Besides the 2013 class comprising of eleven students, a further six students drawn from the Kenya Nuclear Electricity Board, Kenya Power and Lighting Company and Kenya’s Radiation Protection Board admitted last year are now concluding their two year Masters Studies in power generation, power transmission, and radiation safety.

The integration of a nuclear electricity generation plant in Kenya is part of continental effort by more than 12 African governments to facilitate the diversification of power generation.

KNEB Executive Chairman Hon. Ochilo Ayacko says that it is within the mandate of the organisation to build the capacity and human resource skills of Kenyans in this specialized field.

“We are using local and international resources to enable Kenyans to be trained to an adequate level of competency to run all aspects of the Nuclear Power Programme.”

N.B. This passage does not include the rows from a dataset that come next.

Lemma remap_rest_spec :
  match remap_rest LEVEL va re (pte_addr e + PageSize.page_offset (size_of k) va) (pte_flags e) (size_of k) pt1 with
  | (Ok _, pt2) => pt_ok pt2 ∧ (k = 0%nat → pt2 = pt1) ∧ ∀ va', translate pt2 va' = if decide (va ≤ va' < re) then None else translate pt va'
  | (Err _, pt2) => pt_ok pt2 ∧ k ≠ 0%nat
  | (Panic, _) => False
  end.
Proof.
  destruct remap_bounds as (Hk & Hms & Hre & Hrm & Hme & Hm1 & Hm2 & Hm3 & Hm4). destruct Hal as [Hal1 Hal2].
  destruct (ok_entry _ Hok va e k He) as (Ha1 & Ha2 & Ha3 & _).
  unfold remap_rest. rewrite align_down_mod, page_offset_mod. fold (sz k). fold ms. fold me.
  replace (pte_addr e + va mod sz k - va mod sz k) with (pte_addr e) by lia. unfold PAGE_SIZE in Hre.
  destruct (decide (k = 0%nat)) as [Hk0|Hk0].
  { assert (ms = va ∧ me = va + PAGE_SIZE) as [Ems Eme].
    { subst ms me. rewrite Hk0. change (sz 0) with PAGE_SIZE. rewrite Hal1. lia. }
    assert (re = me) as Ere by (unfold PAGE_SIZE in *; lia). rewrite Ere, Ems, !Z.ltb_irrefl. simpl. split_and!; [done|done|].
    intros va'. destruct (decide _) as [Hin|Hout].
    - apply remap_block. lia.
    - apply remap_outside. lia. }
  destruct ((ms <? va) || (re <? me)) eqn:Ecase; cycle 1.
  { split_and!; [done|done|]. intros va'. destruct (decide _); [apply remap_block; lia|apply remap_outside; lia]. }
  assert (match (if ms <? va then map_cont LEVEL ms (va - ms) (pte_addr e) (Z.lor (pte_flags e) MMUFlags.HUGE_PAGE) pt1
                 else (Ok tt, pt1)) with
          | (Ok _, pt2) => pt_ok pt2 ∧ ∀ va', translate pt2 va' = if decide (ms ≤ va' < va) then translate pt va' else translate pt1 va'
          | (Err _, pt2) => pt_ok pt2
          | (Panic, _) => False
          end) as Hpre.
  { destruct (Z.ltb_spec ms va); [|split; [done|]; intros va'; by rewrite decide_False by lia].
    replace (pte_addr e) with (pte_addr e + ms - ms) by lia. apply remap_part; try done; try lia.
    intros va' Hin. apply remap_block. lia. }
  destruct (if ms <? va then _ else _) as [[[]|err|] pt2]; [|by split|done]. destruct Hpre as [Hok2 Hr2].
  assert (∀ va', re ≤ va' < me → translate pt2 va' = None) as Hn2.
  { intros va' Hin. rewrite Hr2, decide_False by lia. apply remap_block. lia. }
  assert (∀ va', translate pt2 va' = if decide (va ≤ va' < me) then None else translate pt va') as Hr2'.
  { intros va'. rewrite Hr2. destruct (decide (ms ≤ va' < va)), (decide (va ≤ va' < me)); try lia; [done| |].
    - apply remap_block. lia.
    - apply remap_outside. lia. }
  destruct (Z.ltb_spec re me) as [Hlt|]; cycle 1.
  { split_and!; [done|done|]. intros va'. rewrite Hr2'. by replace me with re by lia. }
  pose proof (remap_part pt2 re me Hk0 Hok2 ltac:(lia) ltac:(lia) Hm3 Hm2 Hlt Hn2) as Hp.
  destruct (map_cont LEVEL re _ _ _ pt2) as [[[]|err|] pt3]; [|by split|done].
  destruct Hp as [Hok3 Hr3]. split_and!; [done|done|]. intros va'. rewrite Hr3, Hr2'.
  repeat destruct (decide _); try lia; done.
Qed.
End remap.

Lemma unmap_cont_loop_spec fuel pt va en :
  pt_ok pt → va mod PAGE_SIZE = 0 → en mod PAGE_SIZE = 0 → 0 ≤ va ≤ en → en ≤ 2 ^ (12 + 9 * Z.of_nat LEVEL) →
  en - va ≤ Z.of_nat fuel * PAGE_SIZE →
  match unmap_cont_loop LEVEL fuel va en pt with
  | (Ok _, pt') => pt_ok pt' ∧ (∀ hi, en ≤ hi → flat hi pt → flat hi pt') ∧
      ∀ va', translate pt' va' = if decide (va ≤ va' < en) then None else translate pt va'
  | (Err _, pt') => pt_ok pt' ∧ ∀ hi, en ≤ hi → ¬ flat hi pt
  | (Panic, _) => False
  end.
Proof.
  revert pt va. induction fuel as [|fuel IH]; intros pt va Hok Hv He Hva Hen Hfuel; simpl.
  { assert (va = en) as -> by lia. rewrite Z.ltb_irrefl. simpl. split_and!; [done|done|]. intros va'. by rewrite decide_False by lia. }
  destruct (Z.ltb_spec va en) as [Hlt|]; simpl.
  2:{ split_and!; [done|done|]. intros va'. by rewrite decide_False by lia. }
  assert (va_ok va) as Hvaok by (unfold va_ok; lia). pose proof (page_gap va en Hv He Hlt) as Hstep.
  rewrite (query_spec pt va (ok_wf _ Hok) Hvaok). pose proof (unmap_spec pt va Hok Hvaok) as Hun.
  destruct (trans pt 2 va) as [[e k]|] eqn:E; cycle 1.
  { assert ((va + PAGE_SIZE) mod PAGE_SIZE = 0) as Hv1 by (by rewrite Z.add_mod, Hv).
    specialize (IH pt (va + PAGE_SIZE) Hok Hv1 He ltac:(unfold PAGE_SIZE in *; lia) Hen ltac:(unfold PAGE_SIZE in *; lia)).
    change (PageSize.as_usize BASE_PAGE_SIZE) with PAGE_SIZE.
    destruct (unmap_cont_loop LEVEL fuel _ en pt) as [[[]|err|] pt']; [|done|done].
    destruct IH as (Hok' & Hfl & Hr). split_and!; [done|done|]. intros va'. rewrite Hr.
    repeat destruct (decide _); try (unfold PAGE_SIZE in *; lia); try done.
    apply translate_none. rewrite (trans_same_page pt 2 va va'); [done|]. apply (pn_same 0); [lia|].
    change (sz 0) with PAGE_SIZE. rewrite Hv. lia. }
  destruct Hun as (pt1 & -> & Hok1 & Hk & Hfl1 & Htr1). cbn [rbind].
  change (PageSize.as_usize (size_of k)) with (sz k). rewrite align_down_mod.
  pose proof (remap_bounds pt pt1 va en e k Hok Hok1 E ltac:(lia) ltac:(done) Htr1) as (_ & _ & Hre & Hrm & _ & _ & _ & Hm3 & _).
  pose proof (remap_rest_spec pt pt1 va en e k Hok Hok1 E ltac:(lia) ltac:(done) Htr1) as Hrest.
  destruct (remap_rest LEVEL va _ _ _ _ pt1) as [[[]|err|] pt2]; [| |done]; cycle 1.
  { destruct Hrest as [? Hk0]. split; [done|]. intros hi Hhi Hfl. apply Hk0, (Hfl va e); [lia|done]. }
  destruct Hrest as (Hok2 & Hk2 & Hr2). set (re := Z.min en _) in *. unfold PAGE_SIZE in Hre.
  specialize (IH pt2 re Hok2 Hm3 He ltac:(lia) Hen ltac:(unfold PAGE_SIZE in *; lia)).
  destruct (unmap_cont_loop LEVEL fuel re en pt2) as [[[]|err|] pt']; [| |done].
  - destruct IH as (Hok' & Hfl & Hr). split_and!; [done| |].
    + intros hi Hhi Hflat. apply Hfl; [done|]. rewrite Hk2 by (apply (Hflat va e); [lia|done]). by apply Hfl1.
    + intros va'. rewrite Hr, Hr2. repeat destruct (decide _); try lia; done.
  - destruct IH as [Hok' Hfl]. split; [done|]. intros hi Hhi Hflat. apply (Hfl hi Hhi).
    rewrite Hk2 by (apply (Hflat va e); [lia|done]). by apply Hfl1.
Qed.
End tree.

(** ** The interface of the address regions
    What a table promises on the pages below [ut_top], all of the base size; [ut_page] gives
    the frame and the flags of a page number. *)
Class UserTable (P : Type) := {
  ut_map : Z → Z → Z → P → PagingResult unit * P;
  ut_unmap : Z → P → PagingResult (Z * PageSize.t) * P;
  ut_update : Z → option Z → option Z → P → PagingResult PageSize.t * P;
  ut_query : P → Z → PagingResult (Z * Z * PageSize.t);
  ut_unmap_cont : Z → Z → P → PagingResult unit * P;
  ut_ok : P → Prop;
  ut_page : P → Z → option (Z * Z);
  ut_top : Z;
  ut_limit : Z;
  ut_norm : Z → Z;
  ut_top_small : 0 ≤ ut_top ≤ 2 ^ 48 ∧ ut_top mod PAGE_SIZE = 0;
  ut_query_spec pt va : ut_ok pt → 0 ≤ va < ut_top →
    ut_query pt va = match ut_page pt (va / PAGE_SIZE) with
                     | Some (pa, f) => Ok (pa + va mod PAGE_SIZE, f, PageSize.Size4K)
                     | None => Err PagingError.NotMapped
                     end;
  ut_map_spec pt va pa f : ut_ok pt → 0 ≤ va < ut_top → va mod PAGE_SIZE = 0 →
    0 ≤ pa < ut_limit → pa mod PAGE_SIZE = 0 → f ≠ 0 →
    ∃ r pt', ut_map va pa f pt = (r, pt') ∧ ut_ok pt' ∧
      ((r = Ok tt ∧ ut_page pt (va / PAGE_SIZE) = None ∧
        ∀ p, ut_page pt' p = if decide (p = va / PAGE_SIZE) then Some (pa, ut_norm f) else ut_page pt p) ∨
       ((r = Err PagingError.NoMemory ∨ (r = Err PagingError.AlreadyMapped ∧ ut_page pt (va / PAGE_SIZE) ≠ None)) ∧
        ∀ p, ut_page pt' p = ut_page pt p));
  ut_unmap_spec pt va : ut_ok pt → 0 ≤ va < ut_top →
    match ut_page pt (va / PAGE_SIZE) with
    | Some (pa, _) => ∃ pt', ut_unmap va pt = (Ok (pa, PageSize.Size4K), pt') ∧ ut_ok pt' ∧
        ∀ p, ut_page pt' p = if decide (p = va / PAGE_SIZE) then None else ut_page pt p
    | None => ut_unmap va pt = (Err PagingError.NotMapped, pt)
    end;
  ut_update_spec pt va (paddr : option Z) f : ut_ok pt → 0 ≤ va < ut_top → f ≠ 0 →
    (∀ pa, paddr = Some pa → 0 ≤ pa < ut_limit ∧ pa mod PAGE_SIZE = 0) →
    (ut_page pt (va / PAGE_SIZE) = None ∧ ut_update va paddr (Some f) pt = (Err PagingError.NotMapped, pt)) ∨
    ∃ pt', ut_update va paddr (Some f) pt = (Ok PageSize.Size4K, pt') ∧ ut_ok pt' ∧
      ∀ p, ut_page pt' p =
        if decide (p = va / PAGE_SIZE)
        then Some (default (from_option fst 0 (ut_page pt p)) paddr, ut_norm f) else ut_page pt p;
  ut_unmap_cont_spec pt va size : ut_ok pt → va mod PAGE_SIZE = 0 → size mod PAGE_SIZE = 0 →
    0 ≤ va → 0 ≤ size → va + size ≤ ut_top →
    ∃ pt', ut_unmap_cont va size pt = (Ok tt, pt') ∧ ut_ok pt' ∧
      ∀ p, ut_page pt' p = if decide (va ≤ p * PAGE_SIZE < va + size) then None else ut_page pt p
}.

Ayacko says that a nuclear power programme has three key facets: a Nuclear Electricity Programme Implementing Organisation (NEPIO) - which is the role KNEB is performing, a regulator who will ensure application of nuclear technology is done safely with safeguards for human life and property. The third arm is the operator, which is the body that will run the nuclear power plant.

“All these organisations require highly skilled manpower, conscious of safety, security and safeguards requirements as per the International Atomic Energy Agency’s guidelines,” Ayacko said.

The net benefit of the increased power generation capacity will be a more competitive country, which is able to attract foreign investors, stimulate growth of the manufacturing sector, and ensure energy security and ultimately the achievement of the Vision 2030 flagship projects.